FILIPE ALEXANDRE DIAS
Numa altura em que tanto se fala em símbolos vivos, na falta deles ou acerca de quem realmente o é, se olharmos para as últimas três décadas da centenária história do emblema de Alvalade, é com facilidade que se chega ao binómio Sporting-Manuel Fernandes. Em entrevista exclusiva a O JOGO a partir de Angola - onde presentemente treina o ASA de Luanda -, o homem que tantas vezes pôs os adeptos leoninos a pularem de alegria e que, em campo, vibrava como o mais fervoroso dos adeptos nas bancadas de cada vez que sacudia as redes adversárias, promete que as saudades e a memória da forma triste como por três vezes saiu do clube pertencerão ao passado dentro de pouco tempo, eventualmente já no próximo defeso. “Manel” revela estar prestes a terminar a carreira de treinador para dar um novo rumo à vida, mas na sua casa de sempre, à qual se sente capaz de dar muito - e ainda mais agora, possivelmente na estrutura de comando, orientação e gestão do futebol profissional dos leões.

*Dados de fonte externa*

Definition DefaultStaleThresholdDays : Z := 14.
Definition HealthyThreshold : Z := 70.
Definition WarningThreshold : Z := 40.
Definition VelocityWeight : float := 0.25%float.
Definition FreshnessWeight : float := 0.25%float.
Definition FlowWeight : float := 0.25%float.
Definition CriticalityWeight : float := 0.25%float.

Module LabelHealthConfig.
Record t := {
  StaleThresholdDays : Z;
  VelocityWeight : float;
  FreshnessWeight : float;
  FlowWeight : float;
  CriticalityWeight : float;
  MinIssuesForHealth : Z;
  IncludeClosedInFlow : bool
}.
End LabelHealthConfig.

Definition DefaultLabelHealthConfig : LabelHealthConfig.t := {|
  LabelHealthConfig.StaleThresholdDays := DefaultStaleThresholdDays;
  LabelHealthConfig.VelocityWeight := VelocityWeight;
  LabelHealthConfig.FreshnessWeight := FreshnessWeight;
  LabelHealthConfig.FlowWeight := FlowWeight;
  LabelHealthConfig.CriticalityWeight := CriticalityWeight;
  LabelHealthConfig.MinIssuesForHealth := 1;
  LabelHealthConfig.IncludeClosedInFlow := false
|}.

Definition clampScore (v : Z) : Z :=
  if v <? 0 then 0 else if 100 <? v then 100 else v.

Definition minFloat (a b : float) : float := if (a <? b)%float then a else b.
Definition maxFloat (a b : float) : float := if (b <? a)%float then a else b.

Definition HealthLevelFromScore (score : Z) : string :=
  if HealthyThreshold <=? score then HealthLevelHealthy
  else if WarningThreshold <=? score then HealthLevelWarning
  else HealthLevelCritical.

(** ** Label extraction *)

Module LabelStats.
Record t := {
  Label : string;
  TotalCount : Z;
  OpenCount : Z;
  ClosedCount : Z;
  InProgress : Z;
  Blocked : Z;
  ByPriority : gmap Z Z;
  ByType : gmap string Z;
  IssueIDs : list string
}.

(** The record allocated when a label is first seen. *)
Definition new (label : string) : t := {|
  Label := label; TotalCount := 0; OpenCount := 0; ClosedCount := 0;
  InProgress := 0; Blocked := 0; ByPriority := ∅; ByType := ∅; IssueIDs := []
|}.
End LabelStats.

Module LabelExtractionResult.
Record t := {
  Labels : list string;
  LabelCount : Z;
  Stats : gmap string LabelStats.t;
  IssueCount : Z;
  UnlabeledCount : Z;
  TopLabels : list string
}.
End LabelExtractionResult.

(** The comparison of [sortLabelsByCount]: count descending, then label. *)
Definition labelCount_less (a b : string * Z) : bool :=
  if negb (a.2 =? b.2) then b.2 <? a.2 else string_lt a.1 b.1.

Definition sortLabelsByCount (stats : gmap string LabelStats.t) : list string :=
  let lc := (fun e : string * LabelStats.t => (e.1, LabelStats.TotalCount e.2))
              <$> map_to_list stats in
  fst <$> sort.Slice labelCount_less lc.

(** The updates of one label occurrence on an issue: the body of the inner
    loop of [ExtractLabels] after the empty-label test. *)
Definition count_label (issue : model.Issue) (label : string)
    (stats : LabelStats.t) : LabelStats.t :=
  let st := model.Status issue in {|
    LabelStats.Label := LabelStats.Label stats;
    LabelStats.TotalCount := LabelStats.TotalCount stats + 1;
    LabelStats.OpenCount :=
      if String.eqb st model.StatusOpen then LabelStats.OpenCount stats + 1
      else LabelStats.OpenCount stats;
    LabelStats.ClosedCount :=
      if String.eqb st model.StatusOpen then LabelStats.ClosedCount stats
      else if String.eqb st model.StatusClosed then LabelStats.ClosedCount stats + 1
      else LabelStats.ClosedCount stats;
    LabelStats.InProgress :=
      if String.eqb st model.StatusOpen then LabelStats.InProgress stats
      else if String.eqb st model.StatusClosed then LabelStats.InProgress stats
      else if String.eqb st model.StatusInProgress then LabelStats.InProgress stats + 1
      else LabelStats.InProgress stats;
    LabelStats.Blocked := LabelStats.Blocked stats;
    LabelStats.ByPriority := map_incr (model.Priority issue) (LabelStats.ByPriority stats);
    LabelStats.ByType := map_incr (model.IssueType issue) (LabelStats.ByType stats);
    LabelStats.IssueIDs := LabelStats.IssueIDs stats ++ [model.ID issue]
  |}.

(** The loop state of [ExtractLabels]. *)
Record extract_state := {
  es_stats : gmap string LabelStats.t;
  es_labelSet : gset string;
  es_unlabeled : Z
}.

Definition extract_label (issue : model.Issue) (s : extract_state)
    (label : string) : extract_state :=
  if String.eqb label "" then s
  else
    let stats := default (LabelStats.new label) (es_stats s !! label) in
    {| es_stats := <[label := count_label issue label stats]> (es_stats s);
       es_labelSet := {[label]} ∪ es_labelSet s;
       es_unlabeled := es_unlabeled s |}.

Definition extract_issue (s : extract_state) (issue : model.Issue) : extract_state :=
  let s1 :=
    if (length (model.Labels issue) =? 0)%nat
    then {| es_stats := es_stats s; es_labelSet := es_labelSet s;
            es_unlabeled := es_unlabeled s + 1 |}
    else s in
  fold_left (extract_label issue) (model.Labels issue) s1.

Definition ExtractLabels (issues : list model.Issue) : LabelExtractionResult.t :=
  if (length issues =? 0)%nat then
    {| LabelExtractionResult.Labels := [];
       LabelExtractionResult.LabelCount := 0;
       LabelExtractionResult.Stats := ∅;
       LabelExtractionResult.IssueCount := 0;
       LabelExtractionResult.UnlabeledCount := 0;
       LabelExtractionResult.TopLabels := [] |}
  else
    let s := fold_left extract_issue issues
               {| es_stats := ∅; es_labelSet := ∅; es_unlabeled := 0 |} in
    let labels := sort.Strings (elements (es_labelSet s)) in
    {| LabelExtractionResult.Labels := labels;
       LabelExtractionResult.LabelCount := Z.of_nat (length labels);
       LabelExtractionResult.Stats := es_stats s;
       LabelExtractionResult.IssueCount := Z.of_nat (length issues);
       LabelExtractionResult.UnlabeledCount := es_unlabeled s;
       LabelExtractionResult.TopLabels := sortLabelsByCount (es_stats s) |}.

(** [GetLabelsForIssue]: the labels of the first issue with that ID. *)
Fixpoint GetLabelsForIssue (issues : list model.Issue) (issueID : string) : list string :=
  match issues with
  | [] => []
  | issue :: rest =>
      if String.eqb (model.ID issue) issueID then model.Labels issue
      else GetLabelsForIssue rest issueID
  end.

(** ** Label co-occurrence *)

(** [if cooc[l] == nil { cooc[l] = make(map[string]int) }] *)
Definition cooc_init (cooc : gmap string (gmap string Z)) (l : string)
    : gmap string (gmap string Z) :=
  match cooc !! l with
  | None => <[l := ∅]> cooc
  | Some _ => cooc
  end.

(** [cooc[l1][l2]++]: the inner map of [l1] is updated in place. *)
Definition cooc_incr (cooc : gmap string (gmap string Z)) (l1 l2 : string)
    : gmap string (gmap string Z) :=
  <[l1 := map_incr l2 (default ∅ (cooc !! l1))]> cooc.

(** The body of the inner loop of [GetLabelCooccurrence] for the pair
    [labels[i], labels[j]]. *)
Definition cooc_pair (cooc : gmap string (gmap string Z)) (a b : string)
    : gmap string (gmap string Z) :=
  let '(l1, l2) := if string_lt b a then (b, a) else (a, b) in
  let cooc := cooc_init cooc l1 in
  let cooc := cooc_init cooc l2 in
  let cooc := cooc_incr cooc l1 l2 in
  cooc_incr cooc l2 l1.

(** The two nested index loops [i < j] over one label list. *)
Fixpoint cooc_labels (cooc : gmap string (gmap string Z)) (labels : list string)
    : gmap string (gmap string Z) :=
  match labels with
  | [] => cooc
  | l :: rest => cooc_labels (fold_left (fun c l' => cooc_pair c l l') rest cooc) rest
  end.

Definition GetLabelCooccurrence (issues : list model.Issue)
    : gmap string (gmap string Z) :=
  fold_left (fun cooc issue => cooc_labels cooc (model.Labels issue)) issues ∅.

(** Reading [cooc[a][b]]: a missing entry reads as zero. *)
Definition cooc_get (cooc : gmap string (gmap string Z)) (a b : string) : Z :=
  default 0 (cooc !! a ≫= fun inner => inner !! b).

(** [b] is a key of the inner map stored under the outer key [a]. *)
Definition cooc_has (cooc : gmap string (gmap string Z)) (a b : string) : Prop :=
  exists inner, cooc !! a = Some inner /\ is_Some (inner !! b).

(** An issue that only carries an ID and labels. *)
Definition labels_issue (id : string) (labels : list string) : model.Issue :=
  {| model.ID := id; model.Status := model.StatusOpen; model.Priority := 0;
     model.IssueType := ""; model.Labels := labels;
     model.CreatedAt := time.zero; model.UpdatedAt := time.zero;
     model.ClosedAt := None; model.Dependencies := [] |}.

(** ** Cross-label flow *)

Module BlockingPair.
Record t := {
  BlockerID : string;
  BlockedID : string;
  BlockerLabel : string;
  BlockedLabel : string
}.
End BlockingPair.

Module LabelDependency.
Record t := {
  FromLabel : string;
  ToLabel : string;
  IssueCount : Z;
  IssueIDs : list string;
  BlockingPairs : list BlockingPair.t
}.
End LabelDependency.

Module LabelPath.
Record t := {
  Labels : list string;
  Length : Z;
  IssueCount : Z;
  TotalWeight : float
}.
End LabelPath.

Module CrossLabelFlow.
Record t := {
  Labels : list string;
  FlowMatrix : list (list Z);
  Dependencies : list LabelDependency.t;
  CriticalPaths : list LabelPath.t;
  BottleneckLabels : list string;
  TotalCrossLabelDeps : Z
}.
End CrossLabelFlow.

(** The mutable variables of the aggregation loop of
    [ComputeCrossLabelFlow]. *)
Record flow_state := {
  fs_matrix : list (list Z);
  fs_totalDeps : Z;
  fs_depMap : gmap (string * string) LabelDependency.t
}.

(** [index[l] = i] for each position of the label list. *)
Definition label_index (labelList : list string) : gmap string nat :=
  (fold_left (fun (acc : gmap string nat * nat) l => (<[l := acc.2]> acc.1, S acc.2))
     labelList (∅, 0%nat)).1.

(** [issueMap[iss.ID] = iss] for each issue, later issues overwriting. *)
Definition issue_map (issues : list model.Issue) : gmap string model.Issue :=
  fold_left (fun m iss => <[model.ID iss := iss]> m) issues ∅.

(** The body of the label cross-product loop for the pair [from], [to].
    Both indices come from [index], hence lie inside the matrix. *)
Definition flow_pair (index : gmap string nat) (blocker blocked : model.Issue)
    (from : string) (s : flow_state) (to : string) : flow_state :=
  if String.eqb from "" || String.eqb to "" || String.eqb from to then s
  else
    match index !! from, index !! to with
    | Some iFrom, Some iTo =>
        let entry :=
          default {| LabelDependency.FromLabel := from;
                     LabelDependency.ToLabel := to;
                     LabelDependency.IssueCount := 0;
                     LabelDependency.IssueIDs := [];
                     LabelDependency.BlockingPairs := [] |}
                  (fs_depMap s !! (from, to)) in
        let pair := {| BlockingPair.BlockerID := model.ID blocker;
                       BlockingPair.BlockedID := model.ID blocked;
                       BlockingPair.BlockerLabel := from;
                       BlockingPair.BlockedLabel := to |} in
        {| fs_matrix := alter (alter Z.succ iTo) iFrom (fs_matrix s);
           fs_totalDeps := fs_totalDeps s + 1;
           fs_depMap :=
             <[(from, to) :=
                 {| LabelDependency.FromLabel := LabelDependency.FromLabel entry;
                    LabelDependency.ToLabel := LabelDependency.ToLabel entry;
                    LabelDependency.IssueCount := LabelDependency.IssueCount entry + 1;
                    LabelDependency.IssueIDs :=
                      LabelDependency.IssueIDs entry ++ [model.ID blocked];
                    LabelDependency.BlockingPairs :=
                      LabelDependency.BlockingPairs entry ++ [pair] |}]>
               (fs_depMap s) |}
    | _, _ => s
    end.

(** Whether the closed-issue filter drops [iss]. *)
Definition skip_closed (cfg : LabelHealthConfig.t) (iss : model.Issue) : bool :=
  negb (LabelHealthConfig.IncludeClosedInFlow cfg)
  && String.eqb (model.Status iss) model.StatusClosed.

Logo ele, que aqui diz ver “o mundo às riscas verdes e brancas”. Uma perspectiva que cresceu com o rapaz de Sarilhos Pequenos que se escondia na cama para ouvir os relatos do Sporting, mas cedo viu partir a mãe, que lhe deixou a premonição de que um dia viria a ser alguém no clube de toda a família. Foi e, pelas palavras do próprio, voltará a ser muito mais do que isso, dentro de muito pouco tempo…
É impossível falar consigo sem começar pelo óbvio: regressar ao seu clube do coração continua a ser um objectivo?…
Voltarei ao Sporting mais tarde ou mais cedo. Não é uma obsessão, mas sim uma grande ambição, que nunca escondi. Tenho a certeza de que ainda tenho muito para dar ao clube. Posso vir a trabalhar em conjunto com esta Direcção ou até com uma outra, com o devido respeito por quem neste momento lá está, assume responsabilidades e dá o seu melhor.
Fala de forma apaixonada. Acredita que esse desejo será realidade em breve?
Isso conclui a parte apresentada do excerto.